**Directions for this task**. The lines from the start of the data up to and including the one with "intros Hi Heco" should be returned exactly, and nothing else.

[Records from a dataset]
Lemma admit_permit_runs request economics now e values recorded authority w w1 w2 out sunk_ids :
  submit_inv (sw_inner w) out sunk_ids →
  (∀ valid_until, economics = Some valid_until → now ≤ valid_until) →
  evaluated request now (rbs_of out) w (Ok e) w1 → eval_outcome e = OutcomeAdmitted →
  checked_admission_counter_values (in_admitted_order_count (sw_inner w1))
    (client_count (sw_inner w1) (req_execution_client_id request)) 1 = Ok values →
  recorded_as request e w1 (Ok recorded) w2 → into_submit_authority recorded = Ok authority →
  runs (admit_permit request e values recorded authority) w2
    (λ p w', admit_post request economics now w out sunk_ids (Ok p) w').
Proof.
  intros Hi Heco Hev Hadm Hval Hrec Hauth. apply checked_counters_Ok in Hval as [-> Hmax].
  pose proof Hev as (Hs & Hf & Hl & Hl0 & Hv & Hcap & Ho). rewrite Hadm in Ho. destruct Ho as (Hmay & Hg & Hrev).
  destruct (granted_extended _ _ _ _ _ Hf Hl Hg Hrev) as [Hext Hname].
  destruct Hrec as (Hlog & auth & Hw2 & Hm). rewrite Hadm in Hm.
  assert (Hgrow : grows (in_authority (sw_inner w1)) auth ∧
    (authorizes_order auth (req_client_order_id request) = true ∨
     requires_evidence_free_non_reservation_tracking recorded = true ∧
     req_intent_kind request = RiskReducingExit ∧ eval_reservation_attribution e = None) ∧
    ∀ a, eval_reservation_attribution e = Some a →
      reservation_attributions auth !! req_client_order_id request = Some a).
  { pose proof (λ f f', admitted_event_grows request e f f' Hname (granted_exit _ _ _ _ _ Hg)) as Hgr.
    destruct recorded as [|b|]; [| |done].
    - destruct Hm as [_ Happ]. destruct (Hgr _ _ Happ) as (? & ? & ?). split_and!; [done|by left|done].
    - destruct Hm as (Hk & next & Happ & ->). destruct b.
      + destruct (Hgr _ _ Happ) as (? & ? & ?). split_and!; [done|by left|done].
      + split_and!; [done| |].
        * right. split_and!; [done|done|by eapply granted_exit].
        * intros a Ha. rewrite (granted_exit _ _ _ _ _ Hg Hk) in Ha. done. }
  destruct Hgrow as (Hgrow & Hau & Hattr). unfold admit_permit.
  set (tracked := is_none (eval_reservation_attribution e) && _).
  assert (Hau' : authorizes_order auth (req_client_order_id request) = true ∨ tracked = true).
  { destruct Hau as [?|(Ht & _ & Hn)]; [by left|right]. unfold tracked. by rewrite Hn, Ht. }
  pose proof (one_grants request now e w w1 auth tracked out sunk_ids Hi Hev Hadm Hmax Hgrow Hau' Hattr) as Hgr.
  cbv zeta in Hgr.
  assert (Hfin : ∀ w3, sw_log w3 = sw_log w2 → sw_inner w3 =
    (let counted := set_counts (set_authority (sw_inner w1) auth) (in_admitted_order_count (sw_inner w1) + 1)
       (<[req_execution_client_id request := client_count (sw_inner w1) (req_execution_client_id request) + 1]>
          (in_admitted_order_count_by_execution_client (sw_inner w1))) in
     if tracked then set_evidence_free counted
       (<[req_client_order_id request := PermitHeld]> (in_evidence_free (sw_inner w1))) else counted) →
    admit_post request economics now w out sunk_ids
      (Ok (mkPermit (option_list (eval_rollback e))
         (Some (mkCounterRollback (req_execution_client_id request) 1
            (if tracked then [req_client_order_id request] else []))) (Some authority) false)) w3).
  { intros w3 Hlog3 Hw3. cbv zeta in Hw3. rewrite <-Hw3 in Hgr. unfold admit_post. cbv zeta.
    assert (in_capital (sw_inner w3) = in_capital (sw_inner w1) ∧ in_revision (sw_inner w3) = in_revision (sw_inner w1)
      ∧ in_authority (sw_inner w3) = auth) as (E1 & E2 & E3) by (rewrite Hw3; by destruct tracked).
    split_and!.
    - etrans; [by apply (silent_logged w w1); [|apply frames_context in Hf; apply Hf]|].
      etrans; [exact Hlog|]. apply silent_logged; [by unfold silent; rewrite Hlog3|by rewrite E3, Hw2].
    - exact (grants_inv _ _ _ _ _ _ _ _ authority Hi Hgr).
    - done.
    - done.
    - exists e. split; [|done]. unfold capital_granted in Hg |- *. by rewrite E1.
    - eexists. by eapply extended_capital.
    - apply (grant_latch _ _ _ _ _ _ _ Hgr).
    - by eexists.
    - rewrite E3. destruct Hau as [?|(_ & ? & _)]; [by left|by right]. }
  clear Hgr. clearbody tracked. do 2 sub_step.
  destruct tracked; do 3 sub_step; apply Hfin; simpl; first [done|by rewrite Hw2].
Qed.

Lemma unchanged_same n i i' : i' = i → unchanged n i i'.
Proof. intros ->. by split_and!. Qed.

Lemma refused_same n w w' out sunk_ids :
  submit_inv (sw_inner w) out sunk_ids → silent w w' → sw_inner w' = sw_inner w →
  refused_post n w out sunk_ids w' ∧ in_authority (sw_inner w') = in_authority (sw_inner w).
Proof.
  intros Hi Hs Heq. rewrite Heq. split; [|done]. split; [|split; [by rewrite Heq|split; [by apply unchanged_same|apply kept_index; by rewrite Heq]]].
  apply silent_logged; [done|by rewrite Heq].
Qed.

Lemma refused_mono n m w w' out sunk_ids :
  (n ≤ m)%nat → refused_post n w out sunk_ids w' → refused_post m w out sunk_ids w'.
Proof. intros Hle (? & ? & ? & ?). split; [done|]. split; [done|]. split; [by eapply unchanged_mono|done]. Qed.

(** Evidence that moves no authority may follow a refusal. *)
Lemma refused_then n w w1 w2 out sunk_ids :
  refused_post n w out sunk_ids w1 → logged w1 w2 → sw_inner w2 = sw_inner w1 →
  refused_post n w out sunk_ids w2.
Proof. intros (? & ? & ? & ?) Hl Heq. unfold refused_post. rewrite Heq. split; [by etrans|done]. Qed.

(** The reservation of an admitted evaluation is given back, with the evidence that was
    recorded in between. *)
Lemma evaluated_withdrawn request now e w w1 w2 auth out sunk_ids :
  submit_inv (sw_inner w) out sunk_ids → evaluated request now (rbs_of out) w (Ok e) w1 →
  eval_outcome e = OutcomeAdmitted → logged w1 w2 → sw_inner w2 = set_authority (sw_inner w1) auth →
  grows (in_authority (sw_inner w1)) auth →
  let i' := rollback_capital_admission_reservation (sw_inner w2) (eval_rollback e) in
  refused_post 1 w out sunk_ids (set_inner w2 i') ∧ in_authority i' = auth.
Proof.
  intros Hi (Hs & Hf & Hl & Hl0 & Hv & Hcap & Ho) Hadm Hlog Hw2 Hgrow. rewrite Hadm in Ho.
  destruct Ho as (Hmay & Hg & Hrev). destruct (granted_extended _ _ _ _ _ Hf Hl Hg Hrev) as [Hext _].
  pose proof (frames_context _ _ Hf) as (_ & _ & Ha & _). rewrite Ha in Hgrow. cbv zeta. rewrite rollback_option_eq.
  assert (Hlog' : logged w w2) by (etrans; [by apply (silent_logged w w1)|exact Hlog]).
  pose proof (withdraw_refused w w1 w2 _ _ out sunk_ids auth Hi Hext Hcap Hlog' Hw2 Hgrow) as Hr. split.
  - eapply refused_mono; [|exact Hr]. destruct (eval_rollback e); simpl; lia.
  - destruct (withdraw (sw_inner w) (sw_inner w1) (sw_inner w2) _ _ out sunk_ids Hi Hext Hcap) as (_ & _ & -> & _);
      [by exists auth|by rewrite Hw2].
Qed.

Lemma admit_safe request economics now w out sunk_ids :
  submit_inv (sw_inner w) out sunk_ids →
  safe (admit_at_inner evidence_io reject_episode_max_count request economics now) w
    (admit_post request economics now w out sunk_ids).
Proof.
  intros Hi. unfold admit_at_inner. do 2 runs_step.
  destruct (ensure_economics_available economics now) as [[]|err] eqn:Eeco; [|by apply refused_same].
  assert (Heco : ∀ valid_until, economics = Some valid_until → now ≤ valid_until).
  { intros valid ->. simpl in Eeco. destruct (Z.ltb_spec valid now); [done|lia]. }
  runs_step. eapply safe_mono; [apply submit_evaluate_safe, (inv_capital _ _ _ Hi)|].
  intros r w1 Hev. destruct r as [e|err].
  2:{ destruct Hev as (Hs & _ & _ & _ & Heq). by apply refused_same. }
  pose proof Hev as (Hs & Hf & Hl & Hl0 & Hv & _). rewrite Hv. do 2 sub_step. cbn beta.
  pose proof (set_authority_id (sw_inner w1)) as Hid.
  destruct (eval_outcome e) as [|reason] eqn:Ho.
  - destruct (checked_admission_counter_values _ _ _) as [values|err] eqn:Ec.
    + runs_step. eapply runs_safe_mono; [by apply record_admission_decision_runs|].
      intros r w2 Hrec. destruct r as [recorded|[]].
      * destruct (into_submit_authority recorded) as [authority|err] eqn:Ea.
        -- runs_step. eapply runs_safe_mono; [by eapply admit_permit_runs|]. intros p w3 Hp. by runs_step.
        -- exfalso. destruct Hrec as (_ & auth & _ & Hm). rewrite Ho in Hm. by destruct recorded.
      * destruct Hrec as (Hlog & auth & Hw2 & Hm). rewrite Ho in Hm. do 3 sub_step.
        destruct (evaluated_withdrawn request now e w w1 w2 auth out sunk_ids) as [Hr Hau];
          [done|done|done|done|done|by rewrite Hm|].
        split; [done|]. cbv zeta in Hau. simpl. rewrite Hau, Hm. apply frames_context in Hf. apply Hf.
    + do 2 sub_step. set (e' := with_loss_snapshot_diagnostics _ _). runs_step.
      destruct (with_diagnostics_fields (without_loss_halt (Rejected CountCapExhausted) (eval_admission_now_ns e))
        (eval_loss_snapshot_diagnostics e)) as (Eo & _ & _ & Ev & _).
      eapply runs_safe_mono; [apply record_admission_decision_runs; unfold e'; by rewrite Ev|].
      intros r w2 (Hlog & auth & Hw2 & Hm). unfold e' in Hm. rewrite Eo in Hm. simpl in Hm.
      destruct r as [recorded|[]]; [|done]. subst auth. rewrite set_authority_id in Hw2.
      destruct (evaluated_withdrawn request now e w w1 w1 (in_authority (sw_inner w1)) out sunk_ids) as [Hr Hau];
        [done|done|done|done|done|done|]. runs_step. split.
      * by eapply refused_then.
      * rewrite Hw2. simpl. cbv zeta in Hau. rewrite Hau. apply frames_context in Hf. apply Hf.
  - destruct (refused_unchanged request now _ w e w1 reason out sunk_ids Hi eq_refl Hev Ho) as (Hr & Hau & _).
    runs_step. eapply runs_safe_mono; [by apply record_admission_decision_runs|].
    intros r w2 (Hlog & auth & Hw2 & Hm). rewrite Ho in Hm. destruct r as [recorded|[]]; [|done].
    subst auth. rewrite set_authority_id in Hw2. do 3 sub_step. split.
    + eapply refused_mono; [|by eapply refused_then]. lia.
    + by rewrite Hw2.
Qed.

(** ** Evaluation without capacity *)

(** A dry run hands out nothing; an admission it records stays recorded. *)
Lemma evaluate_only_safe request economics now w out sunk_ids :
  submit_inv (sw_inner w) out sunk_ids →
  safe (evaluate_and_record_without_consuming_capacity_at evidence_io reject_episode_max_count
          request economics now) w (λ _ w', refused_post 1 w out sunk_ids w').
Proof.
  intros Hi. unfold evaluate_and_record_without_consuming_capacity_at. do 2 runs_step.
  destruct (ensure_economics_available economics now) as [[]|err]; [|by apply refused_same].
  runs_step. eapply safe_mono; [apply submit_evaluate_safe, (inv_capital _ _ _ Hi)|].
  intros r w1 Hev. destruct r as [e|err].
  2:{ destruct Hev as (Hs & _ & _ & _ & Heq). by apply refused_same. }
  pose proof Hev as (Hs & Hf & Hl & Hl0 & Hv & _). rewrite Hv. runs_step.
  eapply runs_safe_mono; [by apply record_admission_decision_runs|].
  intros r w2 (Hlog & auth & Hw2 & Hm).
  assert (Hpost : refused_post 1 w out sunk_ids
    (set_inner w2 (rollback_capital_admission_reservation (sw_inner w2) (eval_rollback e)))).
  { destruct (eval_outcome e) as [|reason] eqn:Ho.
    - pose proof Hev as (_ & _ & _ & _ & _ & _ & Hadm). rewrite Ho in Hadm. destruct Hadm as (_ & Hg & Hrev).
      destruct (granted_extended _ _ _ _ _ Hf Hl Hg Hrev) as [_ Hname].
      eapply (evaluated_withdrawn request now e w w1 w2 auth); try done.
      destruct r as [[|b|]|[]]; try done; [| |by rewrite Hm].
      + destruct Hm as [_ Happ].
        by apply admitted_event_grows in Happ as (? & _); [|done|by apply granted_exit with (1 := Hg)].
      + destruct Hm as (_ & next & Happ & ->). destruct b; [|done].
        by apply admitted_event_grows in Happ as (? & _); [|done|by apply granted_exit with (1 := Hg)].
    - destruct (refused_unchanged request now _ w e w1 reason out sunk_ids Hi eq_refl Hev Ho) as (Hr & _ & ->).
      destruct r as [recorded|[]]; [|done]. subst auth. rewrite set_authority_id in Hw2. simpl.
      eapply refused_mono; [|by eapply refused_then]. lia. }
  do 2 sub_step. destruct r as [recorded|[]]; [|by runs_step]. do 2 sub_step. by runs_step.
Qed.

**Problem solution**.
Lemma admit_permit_runs request economics now e values recorded authority w w1 w2 out sunk_ids :
  submit_inv (sw_inner w) out sunk_ids →
  (∀ valid_until, economics = Some valid_until → now ≤ valid_until) →
  evaluated request now (rbs_of out) w (Ok e) w1 → eval_outcome e = OutcomeAdmitted →
  checked_admission_counter_values (in_admitted_order_count (sw_inner w1))
    (client_count (sw_inner w1) (req_execution_client_id request)) 1 = Ok values →
  recorded_as request e w1 (Ok recorded) w2 → into_submit_authority recorded = Ok authority →
  runs (admit_permit request e values recorded authority) w2
    (λ p w', admit_post request economics now w out sunk_ids (Ok p) w').
Proof.
  intros Hi Heco Hev Hadm Hval Hrec Hauth. apply checked_counters_Ok in Hval as [-> Hmax].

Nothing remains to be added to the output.